Even If It's Not "Better" Than I Thought: I still don't like what they make Anne Hathaway wear when she starts to "get it" in The Devil Wears Prada, and a lot of the writing is pretty forced and asinine. I don't feel bad about the B, upgraded as it already was from an initial C+. But Hathaway herself is a linchpin of the film who has never gotten enough credit for that. Streep and Blunt and Tucci all have their succulent bits that I have quoted over and over in the ensuing years, and as perfunctory as the filmmaking often is, there are quick moments where some small formal nuance spring to life, like the scary handheld pan of the room as Tucci and Hathaway arrive late for a design meeting, and the slow, daunting image of Streep gliding forward like a snow leopard about to kill, only this leopard is holding a
Performances I'm Most Eager to Revisit: Maggie Gyllenhaal hasn't quite nailed a part since Sherrybaby, and a lot of the parts she has accepted haven't left a lot of room for that, anyway. I'm surmising that a trip back to this Jersey drama will either rekindle my hopes for her career or underscore certain omens of half-interested performances to come, but no such qualifiers are likely to attach to Danny Trejo's unsung but tremendous supporting performance as her inscrutable friend-sponsor-onlooker. The ensemble in 12:08 East of Bucharest might have been the year's best, although only Ion Sapdaru earned a year-end honor from me at the time. I can't tell you a lot about Leonardo DiCaprio's work in Blood Diamond except that I remember sitting in the theater thinking how much better I thought it was than the risible trailer had implied. Sadly, now all I remember is the trailer, and he doesn't deserve that.

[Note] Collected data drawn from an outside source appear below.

Lemma fieldTypeToOpenAPISchema_returns (t : FieldType) :
  returns (fieldTypeToOpenAPISchema this_model t) <-> convertible this_model t = true.
Proof.
  unfold fieldTypeToOpenAPISchema, convertible, isBuiltin, builtinTypes.
  cbn [existsb].
  repeat match goal with
         | |- context [type_is t ?n] =>
             destruct (type_is t n);
             [split; [reflexivity | intros _; apply returns_Ok]|]
         end.
  cbn [orb].
  destruct (ref_decl this_model t).
  - split; [reflexivity | intros _; apply returns_Ok].
  - split; [intros H; apply returns_Throw in H; contradiction | discriminate].
Qed.

Lemma ref_decl_typed (t : FieldType) (n : string) :
  ref_decl this_model t <> Some (DeclOther n).
Proof.
  intros E. unfold ref_decl in E.
  apply (resolve_declared this_model) in E. destruct E as [_ E]. discriminate E.
Qed.

Lemma makeFilterParameter_returns field name description isArray schemaOverride :
  returns (makeFilterParameter this_model field name description isArray schemaOverride)
  <-> schemaOverride <> None \/ convertible this_model (f_type field) = true.
Proof.
  unfold makeFilterParameter.
  rewrite returns_bind_total by (intros a; apply returns_Ok).
  destruct schemaOverride as [s|].
  { split; [intros _; left; discriminate | intros _; apply returns_Ok]. }
  assert (Hright : forall Q : Prop,
            (Q <-> convertible this_model (f_type field) = true) ->
            (Q <-> @None JSON <> None \/ convertible this_model (f_type field) = true)).
  { intros Q HQ. rewrite HQ. split; [auto | intros [H|H]; [contradiction | exact H]]. }
  apply Hright.
  destruct (ref_decl this_model (f_type field)) as [[m|e|td|n]|] eqn:Hd.
  - unfold convertible. rewrite Hd, orb_true_r.
    split; [reflexivity | intros _; apply returns_Ok].
  - unfold convertible. rewrite Hd, orb_true_r.
    split; [reflexivity | intros _; apply returns_Ok].
  - unfold convertible. rewrite Hd, orb_true_r. cbn [isTypeDef orb].
    split; [reflexivity | intros _; apply returns_Ok].
  - exfalso. exact (ref_decl_typed _ _ Hd).
  - cbn [isTypeDef orb].
    destruct (type_is (f_type field) "Json") eqn:Hjson.
    + unfold convertible, isBuiltin, builtinTypes. cbn [existsb].
      rewrite Hjson, !orb_true_r.
      split; [reflexivity | intros _; apply returns_Ok].
    + rewrite returns_bind. rewrite <- fieldTypeToOpenAPISchema_returns. split.
      * intros (u & _ & H). exact H.
      * intros H. exists tt. split; [|exact H].
        apply fieldTypeToOpenAPISchema_returns in H.
        unfold convertible in H. rewrite Hd, orb_false_r in H.
        apply isBuiltin_named in H. destruct H as (x & -> & ->). reflexivity.
Qed.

Now that more people are joining me on the Vera Farmiga train, Breaking and Entering is likely to see a lot more rentals, where her spry take on a blowzy Romanian prostitute is bound to win admirers. I hope folks also start clocking Juliette Binoche's interesting work as a taciturn Balkan refugee in the same film. Al Gore finally got America listening about precipitous climate change An Inconvenient Truth, despite giving a pretty canned lecture. How'd he do that? But thank God he did! Lastly, Little Children and Notes on a Scandal are the kinds of late-fall awards magnets whose shelf-life can almost never compete with their gluttonous desire for trophies and prestige in the immediate moment. On those grounds, I was pretty hard on both movies, especially Children, and I think with good reason. Still, the hard-working casts weren't nearly as blameworthy as the overbearing direction, irregular momentum, and dubious dialogue in both projects. Jackie Earle Haley, Phyllis Somerville, and Judi Dench especially merit some more notes, even if I'm still scandalized.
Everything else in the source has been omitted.